The main challenge has been, and is, obtaining funding. Most of the SESAME Members have tiny science budgets and face financial difficulties, and they do not find it easy to pay their contributions to the operational costs, which are rising rapidly as more staff are recruited, and will increase even faster when SESAME comes into operation and is faced with paying large electricity bills, at $0.36/kWh and rising (a solar power plant that will cover part of the need will be constructed once the funding can be found). Increasing budgets have been approved by the SESAME Council, but more Members, which SESAME has always sought, primarily to share the benefits, would provide some relief. So far$65 M has been invested, including the value to SESAME of in-kind contributions of equipment (from Jordan, Germany, UK, France, Italy, USA, and Switzerland), cash contributions to the capital budget (from the EC, Jordan, Israel, Turkey, and Italy), and manpower and other operational costs that are paid by the Members (but not including important in-kind contributions of manpower from CERN and the French light-source SOLEIL).

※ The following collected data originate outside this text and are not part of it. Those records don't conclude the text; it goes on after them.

Lemma pushData_spec d b :
  wf b → readableSize b + zlen d ≤ 2 ^ 62 →
  ∃ b', pushData (Some d) b = Ok (zlen d, b') ∧ wf b' ∧
        contents b' = contents b ++ (Some <$> d) ∧
        (capacity_ b' = capacity_ b ∨
         capacity_ b' ≤ Z.max DefaultSize (2 * (readableSize b + zlen d))).
Proof.
  intros Hwf Hd. pose proof (readableSize_bounds b Hwf).
  unfold pushData. destruct (Z.eqb_spec (zlen d) 0) as [H0|H0].
  { assert (d = []) as -> by (apply length_zero_iff_nil; lia).
    exists b. rewrite app_nil_r. auto. }
  rewrite u64_small, MaxBufferSize_eq by lia.
  rewrite (proj2 (Z.leb_gt _ _)) by lia.
  rewrite readableSize_wf in * by done.
  destruct (assureSpace_spec (zlen d) b Hwf) as (b1 & -> & Hwf1 & Hc1 & Hw1 & Hcap);
    [lia|unfold demand; lia|].
  destruct (fill_spec d b1 Hwf1 Hw1) as (mem & Hm & Hwf' & Hc').
  cbn [mbind outcome_bind]. rewrite Hm. cbn [mbind outcome_bind].
  eexists. split_and!; [done|done|by rewrite Hc', Hc1|exact Hcap].
Qed.

Lemma consume_spec n b :
  wf b → 0 ≤ n ≤ readableSize b →
  ∃ b', consume n b = Ok b' ∧ wf b' ∧ contents b' = drop (Z.to_nat n) (contents b) ∧
        capacity_ b' = capacity_ b.
Proof.
  intros Hwf Hn. rewrite readableSize_wf in Hn by done. wf_facts.
  unfold consume. nowrap. rewrite (proj2 (Z.leb_le _ _)) by lia.
  cbn [mbind outcome_bind assert_].
  set (b1 := set_pos _ _ b).
  assert (wf b1) as Hwf1 by (split; simpl; lia || done).
  assert (contents b1 = drop (Z.to_nat n) (contents b)) as Hc1.
  { unfold contents. simpl. rewrite drop_take_slice, drop_drop by lia.
    f_equal; [lia|f_equal; lia]. }
  destruct (empty b1) eqn:He.
  - exists (clear b1). split_and!; [done|auto with tarsx| |done].
    rewrite empty_spec in He by done. apply bool_decide_eq_true in He.
    by rewrite contents_clear, <- Hc1, He.
  - exists b1. auto.
Qed.

Lemma consume_assert n b :
  wf b → readableSize b < n < 2 ^ 63 → consume n b = Assert.
Proof.
  intros Hwf Hn. rewrite readableSize_wf in Hn by done. wf_facts.
  unfold consume. nowrap. by rewrite (proj2 (Z.leb_gt _ _)) by lia.
Qed.

Lemma peek_spec n b :
  wf b → 0 ≤ n ≤ readableSize b → peek n b = Ok (take (Z.to_nat n) (contents b)).
Proof.
  intros Hwf Hn. rewrite readableSize_wf in Hn by done. wf_facts.
  unfold peek. rewrite mem_read_Ok by lia. unfold contents.
  rewrite take_take. do 2 f_equal. lia.
Qed.

Lemma popData_spec n b :
  wf b → 0 ≤ n →
  ∃ b', popData true n b =
          Ok (Z.min n (zlen (contents b)), take (Z.to_nat n) (contents b), b') ∧
        wf b' ∧ contents b' = drop (Z.to_nat n) (contents b).
Proof.
  intros Hwf Hn. pose proof (zlen_contents b Hwf) as Hl.
  pose proof (readableSize_bounds b Hwf).
  unfold popData. simpl negb. simpl orb.
  destruct (Z.eqb_spec n 0) as [->|Hn0]; simpl orb.
  { exists b. rewrite Z.min_l by lia. auto. }
  destruct (Z.eqb_spec (readableSize b) 0) as [H0|H0].
  { exists b. assert (contents b = []) as -> by (apply length_zero_iff_nil; lia).
    rewrite take_nil, drop_nil, Z.min_r by (simpl; lia). auto. }
  set (m := if readableSize b <? n then readableSize b else n).
  assert (m = Z.min n (readableSize b)) as Hm.
  { subst m. destruct (Z.ltb_spec (readableSize b) n); lia. }
  change (mem_read (buffer_ b) (readPos_ b) m) with (peek m b).
  rewrite peek_spec by (done || lia). cbn [mbind outcome_bind].
  destruct (consume_spec m b Hwf) as (b' & -> & Hwf' & Hc' & _); [lia|].
  cbn [mbind outcome_bind]. exists b'. rewrite Hc', Hl, <- Hm. split_and!; [|done|].
  - do 3 f_equal. destruct (decide (n ≤ readableSize b)); [by rewrite Hm, Z.min_l by lia|].
    rewrite !take_ge by lia. done.
  - destruct (decide (n ≤ readableSize b)); [by rewrite Hm, Z.min_l by lia|].
    rewrite !drop_ge by lia. done.
Qed.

Thanks to major contributions from the EU and Italy, and pledges to voluntarily provide $5 million each (much now paid) by Iran, Israel, Jordan and Turkey, most of the funds that are required simply to bring SESAME into operation next year are now available. At the SESAME Council meeting in May, Egypt announced that it will also make a voluntary contribution, which will narrow the immediate funding gap. More will, however, be needed to provide additional beamlines and a properly equipped laboratory, and additional funds are being sought from a variety of governments and philanthropic organisations. It would be wonderful if the USA could match, or exceed, the$11 million so far contributed by the European Union. Over many years various Departments of the US Government have expressed support for SESAME, and in 2010 the US National Commission for UNESCO endorsed SESAME as ‘an initiative that supports the diplomatic interests of the United Sates’. So far, however, this has not resulted in support (apart from some training opportunities and donations of surplus equipment). We hope that recent letters urging US support, to the President from Representative Bill Foster and four colleagues, and from Rush Holt CEO of the AAAS (who, with Foster and others, wrote to Hilary Clinton about SESAME in 2009) to Secretary of State John Kerry, will produce results. Any pressure that APS members can exert, directly or through members of the Congress, could help.

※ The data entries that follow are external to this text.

Lemma push_front_loop_inside deque : ∀ d l cs k,
  inside d l cs k → Z.of_nat k + zlen deque < 2 ^ 31 - 1 →
  zlen l + zlen deque < 2 ^ 64 →
  ∃ d', push_front_loop deque d = Ok d' ∧
        inside d' (reverse deque ++ l) cs (k + length deque).
Proof.
  induction deque as [|x deque IH]; intros d l cs k Hin Hk Hl; simpl in *.
  { exists d. by rewrite Nat.add_0_r. }
  destruct Hin as ((Hd & Hs & Hb) & Hn & Hc) eqn:E. clear E.
  rewrite Hd, Hs. rewrite u64_small by lia.
  destruct (notify_inside (set_deque (x :: l) (zlen l + 1) d) (x :: l) cs k)
    as (d1 & -> & _ & _ & Hin1); [|lia|].
  { unfold inside, repr. simpl. split_and!; lia || done. }
  cbn [mbind outcome_bind].
  destruct (IH d1 (x :: l) cs (S k) Hin1) as (d' & -> & Hin'); [lia|simpl; lia|].
  exists d'. rewrite reverse_cons, <- app_assoc. split; [done|].
  by replace (k + S (length deque))%nat with (S k + length deque)%nat by lia.
Qed.

End representation.

(** ** Refinement: a list, and the notifications each call sends *)

Section refinement.
Context {T : Type} `{Movable T, Nullable T}.
Implicit Types (d : t T) (l xs : list T).

Inductive op :=
| PopFront                   (* pop_front(0): the calls of the program do not wait *)
| NotifyT
| PushBack (x : T)
| PushBackAll (xs : list T)
| PushFront (x : T)
| PushFrontAll (xs : list T)
| Swap (xs : list T)
| Size
| Clear
| Empty.

Inductive obs :=
| OUnit
| OElem (x : T)
| OElems (xs : list T)
| OSwap (ret : bool) (xs : list T)
| ONum (n : Z)
| OBool (b : bool).

Definition step (o : op) d : outcome (obs * t T) :=
  match o with
  | PopFront => '(x, d) ← pop_front 0 false id d; Ok (OElem x, d)
  | NotifyT => Ok (OUnit, notifyT d)
  | PushBack x => '(y, d) ← push_back x d; Ok (OElem y, d)
  | PushBackAll xs => '(ys, d) ← push_back_all xs d; Ok (OElems ys, d)
  | PushFront x => '(y, d) ← push_front x d; Ok (OElem y, d)
  | PushFrontAll xs => '(ys, d) ← push_front_all xs d; Ok (OElems ys, d)
  | Swap xs => let '(r, ys, d) := swap xs 0 false id d in Ok (OSwap r ys, d)
  | Size => let '(n, d) := size d in Ok (ONum n, d)
  | Clear => Ok (OUnit, clear d)
  | Empty => let '(b, d) := empty d in Ok (OBool b, d)
  end.

(** The abstract state: the elements in order and the pthread calls so far. *)
Definition spec_step (o : op) (s : list T * list Monitor.call)
    : outcome (obs * (list T * list Monitor.call)) :=
  let '(l, cs) := s in
  let quiet := cs ++ section_calls 0 in
  match o with
  | PopFront =>
      match l with
      | [] => Ok (OElem nullptr, ([], quiet))
      | x :: l => Ok (OElem x, (l, quiet))
      end
  | NotifyT =>
      Ok (OUnit, (l, cs ++ [Monitor.MutexLock; Monitor.CondBroadcast; Monitor.MutexUnlock]))
  | PushBack x => Ok (OElem (moved_from x), (l ++ [x], cs ++ section_calls 1))
  | PushBackAll xs =>
      Ok (OElems (moved_from <$> xs), (l ++ xs, cs ++ section_calls (length xs)))
  | PushFront x => Ok (OElem (moved_from x), (x :: l, cs ++ section_calls 1))
  | PushFrontAll xs =>
      Ok (OElems (moved_from <$> xs), (reverse xs ++ l, cs ++ section_calls (length xs)))
  | Swap xs =>
      match l with
      | [] => Ok (OSwap false xs, ([], quiet))
      | _ => Ok (OSwap true l, (xs, quiet))
      end
  | Size => Ok (ONum (zlen l), (l, quiet))
  | Clear => Ok (OUnit, ([], quiet))
  | Empty => Ok (OBool (bool_decide (l = [])), (l, quiet))
  end.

The on-going turbulence in the Middle East has only had two direct effects on SESAME. First, sanctions have up to now made it impossible for Iran to pay its capital and operational contributions, which are very much needed. Second, discussions of Egypt joining other Members in making voluntary contributions were interrupted several times by changes in the government.

Conclusions

Senior scientists and administrators from the SESAME region are working together to govern SESAME through the Council, with input from scientists from around the world through its Advisory Committees. Young and senior scientists from the region are collaborating in preparing the scientific programme (at Users’ Meetings and Workshops). And the extensive training programme (Fellowships, Visits to operating light-sources, Schools) is already building scientific and technical capacity in the region.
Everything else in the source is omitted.